Security Council composition
- Permanent members: China; France; Russia; United Kingdom; United States;
- Non-permanent members: Argentina; Bahrain; Brazil; Canada; Gabon; Gambia; Malaysia; Namibia; Netherlands; Slovenia;

= United Nations Security Council Resolution 1235 =

United Nations Security Council resolution 1235, adopted unanimously on 30 April 1999, after reaffirming all previous resolutions on the question of the Western Sahara, the Council extended the mandate of the United Nations Mission for the Referendum in Western Sahara (MINURSO) for a further two weeks until 14 May 1999.

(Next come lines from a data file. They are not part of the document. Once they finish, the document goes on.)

Lemma loop_body_returns nav st url p :
    mkdir_error w (dirPath (categorize nav (otherFiles st) url).2) = None →
    loop_body w nav st url p
    = (Ok {| otherFiles := (categorize nav (otherFiles st) url).1;
             downloadPromises :=
               downloadPromises st ++ [(categorize nav (otherFiles st) url).2] |},
       {| fs := fs p;
          trace := trace p
                   ++ loop_effects [(categorize nav (otherFiles st) url).2] |}).
  Proof.
    unfold loop_body. destruct (categorize nav (otherFiles st) url) as [o d].
    simpl. intros Hok.
    unfold mbind, Async_bind, fs_mkdir, axios_issue, mret, Async_ret, emit.
    rewrite Hok. simpl. by rewrite <- app_assoc.
  Qed.

Lemma loop_body_Ok_inv nav st url p st' p' :
    loop_body w nav st url p = (Ok st', p') →
    mkdir_error w (dirPath (categorize nav (otherFiles st) url).2) = None.
  Proof.
    unfold loop_body. destruct (categorize nav (otherFiles st) url) as [o d].
    simpl. unfold mbind, Async_bind, fs_mkdir.
    by destruct (mkdir_error w (dirPath d)).
  Qed.

Lemma for_of_loop_returns nav urls st p :
    Forall (λ d, mkdir_error w (dirPath d) = None)
      (plan nav (otherFiles st) urls).2 →
    for_of (loop_body w nav) urls st p
    = (Ok {| otherFiles := (plan nav (otherFiles st) urls).1;
             downloadPromises :=
               downloadPromises st ++ (plan nav (otherFiles st) urls).2 |},
       {| fs := fs p;
          trace := trace p ++ loop_effects (plan nav (otherFiles st) urls).2 |}).
  Proof.
    revert st p. induction urls as [|url urls IH]; intros st p Hok.
    - simpl. unfold mret, Async_ret. rewrite !app_nil_r.
      by destruct st, p.
    - simpl in *.
      destruct (categorize nav (otherFiles st) url) as [o d] eqn:Hc.
      destruct (plan nav o urls) as [o' ds] eqn:Hp. simpl in *.
      inversion_clear Hok as [|?? Hd Hds].
      erewrite bind_Ok; [|apply loop_body_returns; by rewrite Hc].
      rewrite Hc. simpl. rewrite IH; simpl; rewrite Hp; [|done]. simpl.
      by rewrite <- !app_assoc.
  Qed.
(** C5.  One call of [MC_swap] on an N x N lattice returns a lattice with the
    same number of cells equal to 1 and the same number equal to 0; so does
    the loop of [n] sequential swap steps, and the lattice returned by
    [Create_alloy] has the counts of the initial lattice it was built from. *)
Theorem species_conservation (np_exp : Q → Q) (permutation : list Z → list Z)
    (rng : nat → draws) N (Xa : Q) (n : Z) (T E : Q)
    (alloy alloy0 : list (list Z)) d :
  0 < N → (0 < T)%Q → square N alloy → valid_draws N d →
  (∀ i, valid_draws N (rng i)) →
  initial_alloy permutation N Xa = Some alloy0 →
  (∃ alloy',
     MC_swap np_exp alloy N E T d = Some alloy' ∧
     count_cells 1 alloy' = count_cells 1 alloy ∧
     count_cells 0 alloy' = count_cells 0 alloy) ∧
  (∃ alloy',
     swap_loop np_exp rng (Z.to_nat n) 0 alloy N E T = Some alloy' ∧
     count_cells 1 alloy' = count_cells 1 alloy ∧
     count_cells 0 alloy' = count_cells 0 alloy) ∧
  (∃ alloy',
     Create_alloy np_exp permutation rng N Xa n T E = Some alloy' ∧
     count_cells 1 alloy' = count_cells 1 alloy0 ∧
     count_cells 0 alloy' = count_cells 0 alloy0).
Proof.
  intros HN HT Hsq Hd Hrng Hinit. split; [|split].
  - destruct (MC_swap_preserves np_exp N alloy E T d HN HT Hsq Hd)
      as (alloy' & Hstep & _ & Hcount & _).
    exists alloy'. auto.
  - destruct (swap_loop_preserves np_exp rng N E T (Z.to_nat n) HN HT Hrng
                0%nat alloy Hsq) as (alloy' & Hloop & _ & Hcount & _).
    exists alloy'. auto.
  - assert (square N alloy0) as Hsq0.
    { unfold initial_alloy, random_matrix in Hinit.
      destruct (np.ones _); [|done]. destruct (np.zeros _); [|done].
      simpl in Hinit. by apply reshape_spec in Hinit as [? _]. }
    destruct (swap_loop_preserves np_exp rng N E T (Z.to_nat n) HN HT Hrng
                0%nat alloy0 Hsq0) as (alloy' & Hloop & _ & Hcount & _).
    exists alloy'. unfold Create_alloy. rewrite Hinit. simpl. auto.
Qed.
(** What a percentile cell holds beside a score cell: nothing for an
    undefined score, an integer from 0 to 99 for a defined one. *)
Definition percentile_cell (score percentile : float) : Prop :=
  if isnan score then percentile = NaN
  else ∃ k : Z, percentile = Fz k ∧ 0 ≤ k ≤ 99.

(** The current RS as a function of the two strength scores. *)
Definition rs_of (rs_ref rs_stock : float) : float :=
  if isnan rs_stock || isnan rs_ref then NaN
  else fmul (fdiv (fadd (Fz 1) rs_stock) (fadd (Fz 1) rs_ref)) (Fz 100).

(** ** The loops of [main] in full

    The pre-check loop of lines 148-160, which collects the tickers without
    data for the log. *)
Definition precheck_step (lib : store) (reference_ticker : string)
    (insufficient_tickers : list string) (ticker : string) : list string :=
  if bool_decide (ticker = reference_ticker) then insufficient_tickers
  else
    match lib ticker with
    | Ok closes =>
        if len closes <? 1 then insufficient_tickers ++ [ticker]
        else insufficient_tickers
    | Raise _ => insufficient_tickers ++ [ticker]
    end.

Definition insufficient_tickers (lib : store) (reference_ticker : string)
    (tickers : list string) : list string :=
  foldl (precheck_step lib reference_ticker) [] tickers.

(** [s.iloc[i]]; [None] stands for the [IndexError] of a position out of
    bounds. *)
Definition iloc {A} (s : list A) (i : Z) : option A :=
  if 0 <=? i then s !! Z.to_nat i
  else if 0 <=? len s + i then s !! Z.to_nat (len s + i)
  else None.

(** The dict of price snapshots of lines 221-226. *)
Definition price_snapshots (closes : series) : option (gmap string float) :=
  Price_1y ← (if 252 <=? len closes then iloc closes 0 else Some NaN);
  Price_6m ← (if 126 <=? len closes then iloc closes (-126) else Some NaN);
  Price_3m ← (if 63 <=? len closes then iloc closes (-63) else Some NaN);
  Price_1m ← (if 21 <=? len closes then iloc closes (-21) else Some NaN);
  Some (<["Price_1y" := Price_1y]> (<["Price_6m" := Price_6m]>
         (<["Price_3m" := Price_3m]> (<["Price_1m" := Price_1m]> ∅)))).

(** The state of the scoring loop of lines 203-233: the rows, the counter
    of rows with a defined RS and the snapshots of each ticker. *)
Record loop_state : Type := {
  loop_rs_results : list rs_row;
  loop_valid_rs_count : Z;
  loop_historical_prices : gmap string (gmap string float)
}.

(** The body of the [try] block; [None] stands for an exception, whichever
    it is.  Every statement that can raise comes before the first update
    of the state. *)
Definition loop_body (pad : bool) (lib : store) (ref_closes : series)
    (ticker : string) (st : loop_state) : option loop_state :=
  closes ← (match lib ticker with Ok closes => Some closes | Raise _ => None end);
  if len closes <? 2 then
    Some {| loop_rs_results := loop_rs_results st ++ [nan_row ticker];
            loop_valid_rs_count := loop_valid_rs_count st;
            loop_historical_prices := <[ticker := ∅]> (loop_historical_prices st) |}
  else
    let rs := relative_strength pad closes ref_closes in
    let rs_1m :=
      if 20 <? len closes
      then relative_strength pad (slice_to (-20) closes) (slice_to (-20) ref_closes)
      else NaN in
    let rs_3m :=
      if 60 <? len closes
      then relative_strength pad (slice_to (-60) closes) (slice_to (-60) ref_closes)
      else NaN in
    let rs_6m :=
      if 120 <? len closes
      then relative_strength pad (slice_to (-120) closes) (slice_to (-120) ref_closes)
      else NaN in
    snapshots ← price_snapshots closes;
    Some {| loop_rs_results :=
              loop_rs_results st ++
                [{| Ticker := ticker; RS := rs; RS_1m := rs_1m;
                    RS_3m := rs_3m; RS_6m := rs_6m |}];
            loop_valid_rs_count :=
              if negb (isnan rs) then loop_valid_rs_count st + 1
              else loop_valid_rs_count st;
            loop_historical_prices :=
              <[ticker := snapshots]> (loop_historical_prices st) |}.

Definition loop_step (pad : bool) (lib : store) (reference_ticker : string)
    (ref_closes : series) (st : loop_state) (ticker : string) : loop_state :=
  if bool_decide (ticker = reference_ticker) then st
  else
    match loop_body pad lib ref_closes ticker st with
    | Some st' => st'
    | None =>
        {| loop_rs_results := loop_rs_results st ++ [nan_row ticker];
           loop_valid_rs_count := loop_valid_rs_count st;
           loop_historical_prices := <[ticker := ∅]> (loop_historical_prices st) |}
    end.

Definition scoring_loop (pad : bool) (lib : store) (reference_ticker : string)
    (ref_closes : series) (tickers : list string) : loop_state :=
  foldl (loop_step pad lib reference_ticker ref_closes)
    {| loop_rs_results := []; loop_valid_rs_count := 0;
       loop_historical_prices := ∅ |}
    tickers.

(** [historical_prices.get(t, {}).get(key, np.nan)], the lookup behind the
    price columns of [rs_stocks.csv] (their rounding to two decimals is not
    modelled). *)
Definition price_column (historical_prices : gmap string (gmap string float))
    (key t : string) : float :=
  default NaN (default ∅ (historical_prices !! t) !! key).

(** ** [generate_tradingview_csv]

    Dates are day numbers and the latest date of the benchmark is given;
    [strftime] and the writing of the file are not modelled.  A line of
    [RSRATING.csv] is the pair of its two variable fields, the date and the
    RS value; the other fields of a line are constants.  [None] stands for
    an exception ([KeyError], [IndexError], [NameError]). *)
Definition default_percentile_values : list Z := [98; 89; 69; 49; 29; 9; 1].

(** [get_calendar]: [None] when [pandas_market_calendars] could not be
    imported; otherwise the schedule of the exchange between two dates, or
    the exception that asking for it raises. *)
Abbreviation calendar := (option (Z → Z → result (list Z))).

(** [x == y] on floats: false whenever NaN is involved. *)
Definition feq (x y : float) : bool :=
  negb (isnan x) && negb (isnan y) && float_eqb x y.

Definition consecutive_days (latest_date : Z) : list Z :=
  map (λ i, latest_date - i) [4; 3; 2; 1; 0].

(** The first [if] of the date selection: the flag [use_trading_days] and
    the variable [dates] after it ([None]: not bound). *)
Definition trading_days_step (get_calendar : calendar) (latest_date : Z)
    (use_trading_days : bool) : bool * option (list Z) :=
  match get_calendar with
  | Some schedule =>
      if use_trading_days then
        match schedule (latest_date - 7) latest_date with
        | Ok trading_days =>
            if len trading_days <? 5 then (false, None)
            else (use_trading_days, Some (slice_from (-5) trading_days))
        | Raise _ => (false, None)
        end
      else (use_trading_days, None)
  | None => (use_trading_days, None)
  end.

Definition select_dates (get_calendar : calendar) (latest_date : Z)
    (use_trading_days : bool) : option (list Z) :=
  let '(use_trading_days, dates) :=
    trading_days_step get_calendar latest_date use_trading_days in
  if negb use_trading_days || bool_decide (get_calendar = None)
  then Some (consecutive_days latest_date)
  else dates.

(** One iteration of the loop that fills [first_rs_values]. *)
Definition first_rs_step (df_stocks : list stock_row)
    (first_rs_values : gmap Z float) (percentile : Z) : option (gmap Z float) :=
  let matching_rows := filter (λ r, feq (Pct r) (Fz percentile)) df_stocks in
  if negb (is_empty matching_rows) then
    row ← iloc matching_rows 0;
    Some (<[percentile := RS (scores row)]> first_rs_values)
  else Some (<[percentile := Fz 0]> first_rs_values).

Definition generate_tradingview_csv (df_stocks : list stock_row)
    (latest_date : Z) (get_calendar : calendar)
    (percentile_values : option (list Z)) (use_trading_days : bool)
    : option (list (Z * float)) :=
  let percentile_values := default default_percentile_values percentile_values in
  dates ← select_dates get_calendar latest_date use_trading_days;
  first_rs_values ←
    foldl (λ acc percentile, m ← acc; first_rs_step df_stocks m percentile)
      (Some ∅) percentile_values;
  lines ←
    mapM (λ percentile,
            rs_value ← first_rs_values !! percentile;
            Some (map (λ date_str, (date_str, rs_value)) dates))
      (merge_sort Z.ge percentile_values);
  Some (concat lines).

(** The RS value a threshold stands for: the RS of the first row whose
    percentile equals it, 0 when there is none. *)
Definition threshold_rs (df_stocks : list stock_row) (percentile : Z) : float :=
  match filter (λ r, feq (Pct r) (Fz percentile)) df_stocks with
  | [] => Fz 0
  | row :: _ => RS (scores row)
  end.

(** The close that opens the trailing [k] sessions, NaN on a shorter
    history. *)
Definition close_back (k : nat) (closes : series) : float :=
  if Z.of_nat k <=? len closes then default NaN (head (trailing k closes)) else NaN.

(** The snapshots kept for a ticker: none when it cannot be read or has
    fewer than two closes. *)
Definition ticker_snapshots (lib : store) (ticker : string) : gmap string float :=
  match lib ticker with
  | Ok closes =>
      if len closes <? 2 then ∅
      else
        <["Price_1y" := if 252 <=? len closes then default NaN (head closes) else NaN]>
          (<["Price_6m" := close_back 126 closes]>
             (<["Price_3m" := close_back 63 closes]>
                (<["Price_1m" := close_back 21 closes]> ∅)))
  | Raise _ => ∅
  end.


(** A column with a defined entry whose defined entries are all equal. *)
Definition constant_defined (rs_values : series) : Prop :=
  ∃ v, v ∈ rs_values ∧ isnan v = false ∧
       ∀ w, w ∈ rs_values → isnan w = false → w = v.

(** ** Further concrete inputs *)

(** A store with a benchmark, two established tickers and a ticker listed
    five sessions ago. *)
Definition young_store : store := λ ticker,
  if bool_decide (ticker = "SPY") then Ok (flat 25)
  else if bool_decide (ticker = "A") then Ok (ramp 25 1)
  else if bool_decide (ticker = "C") then Ok (ramp 25 2)
  else if bool_decide (ticker = "N") then Ok (ramp 5 3)
  else Raise (ReadError ticker).

(** A store with a benchmark, a ticker that cannot be read, a ticker
    without any close and a ticker with a single close. *)
Definition thin_store : store := λ ticker,
  if bool_decide (ticker = "SPY") then Ok (flat 25)
  else if bool_decide (ticker = "E") then Ok []
  else if bool_decide (ticker = "O") then Ok [Fz 5]
  else Raise (ReadError ticker).

(** A ranked table of two rows. *)
Definition demo_table : list stock_row :=
  [ {| scores := {| Ticker := "A"; RS := Fz 150; RS_1m := NaN;
                    RS_3m := NaN; RS_6m := NaN |};
       Pct := Fz 98; Pct_1m := NaN; Pct_3m := NaN; Pct_6m := NaN |};
    {| scores := {| Ticker := "B"; RS := Fz 80; RS_1m := NaN;
                    RS_3m := NaN; RS_6m := NaN |};
       Pct := Fz 0; Pct_1m := NaN; Pct_3m := NaN; Pct_6m := NaN |} ].
(** * unichow: the verification service and the restaurant settings page

    A shallow embedding of [verificationService] (uploadDocument,
    getVerificationStatus, getDocuments, updateVerificationStatus,
    deleteDocument) and of the submit / fetch handlers of
    [RestaurantSettings.tsx].

    The TypeScript code is straight-line [async] code over two managed
    services (a document database and an object store).  It is modelled as
    a state-and-exception monad over a [World] holding both stores, the
    console and the log of the requests sent to the services.  Whatever the
    program cannot decide itself (whether a request fails, what the clock
    reads, which identifier is generated) is read from an [Env]. Every
    [await] is run to completion before the next statement: one caller at
    a time, as the code is written.

    Of the services the model takes what their interface documents:
    [setDoc] replaces a document and [updateDoc] writes the given
    properties into an existing one and fails without one; [deleteDoc]
    succeeds on a missing document; [getDownloadURL] and [deleteObject]
    fail on a missing object; [setDoc] fails on an object that has a
    property holding [undefined], unless the database was set up to
    ignore such properties (the set-up is in firebase/config, which is not
    among the sources, and is read from the [Env]); a refused request
    changes nothing. *)

From Stdlib Require Import ZArith String List Lia DecimalString.
From stdpp Require Import gmap strings list fin_maps.

Local Open Scope string_scope.
Local Open Scope Z_scope.
Local Open Scope list_scope.
Set Warnings "-register-all".

(** ** JavaScript values and objects *)

Inductive Value : Type :=
  | VUndef
  | VNull
  | VBool (b : bool)
  | VNum (n : Z)
  | VStr (s : string)
  | VArr (l : list Value)
  | VObj (l : list (string * Value)).

(** A plain object: property name to value. *)
Abbreviation Fields := (gmap string Value).

(** [o.k]: reading a property that is not there gives [undefined]. *)
Definition prop (o : Fields) (k : string) : Value := default VUndef (o !! k).

(** What [if (v)] and [.filter(x => v)] test. *)
Definition truthy (v : Value) : bool :=
  match v with
  | VUndef | VNull => false
  | VBool b => b
  | VNum n => negb (n =? 0)
  | VStr s => negb (String.eqb s "")
  | VArr _ | VObj _ => true
  end.

(** [v === 'lit'] for a string literal. *)
Definition is_str (lit : string) (v : Value) : bool :=
  match v with
  | VStr s => String.eqb s lit
  | _ => false
  end.

Definition is_undef (v : Value) : bool :=
  match v with
  | VUndef => true
  | _ => false
  end.

(** No property of the object holds [undefined]. *)
Definition defined_only (o : Fields) : Prop :=
  map_Forall (fun _ v => is_undef v = false) o.

(** The object without the properties that hold [undefined]. *)
Definition strip_undefined (o : Fields) : Fields :=
  filter (fun kv => is_undef (snd kv) = false) o.

(** ** Dates *)

Definition string_of_Z (n : Z) : string := NilZero.string_of_int (Z.to_int n).

Fixpoint zeros (k : nat) : string :=
  match k with
  | O => ""
  | S k' => "0" +:+ zeros k'
  end.

(** Decimal digits of a non-negative number, left-padded with zeros. *)
Definition pad (width : nat) (n : Z) : string :=
  let s := string_of_Z n in
  zeros (width - String.length s)%nat +:+ s.

Definition msPerDay : Z := 86400000.

(** Day number (days since 1970-01-01) to proleptic Gregorian
    (year, month, day). *)
Definition civil_from_days (day : Z) : Z * Z * Z :=
  let z := day + 719468 in
  let era := z / 146097 in
  let doe := z - era * 146097 in
  let yoe := (doe - doe / 1460 + doe / 36524 - doe / 146096) / 365 in
  let doy := doe - (365 * yoe + yoe / 4 - yoe / 100) in
  let mp := (5 * doy + 2) / 153 in
  let d := doy - (153 * mp + 2) / 5 + 1 in
  let m := if mp <? 10 then mp + 3 else mp - 9 in
  let y := yoe + era * 400 in
  (if m <=? 2 then y + 1 else y, m, d).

The Council noted a report of the Secretary-General Kofi Annan and his recommendations. In the report, he stated that timely implementation of the revised timetable was predicated among many issues: the full deployment of MINURSO troops by July 1999; co-operation of both parties in the voter identification process; the completion of repatriation arrangements by the end of 1999; the deployment of military units, police and military observers by January 2000; reduction and confinement of troops on both sides; the proclamation of a general amnesty. Therefore, the Secretary-General recommended that MINURSO's mandate be extended until 30 October 1999.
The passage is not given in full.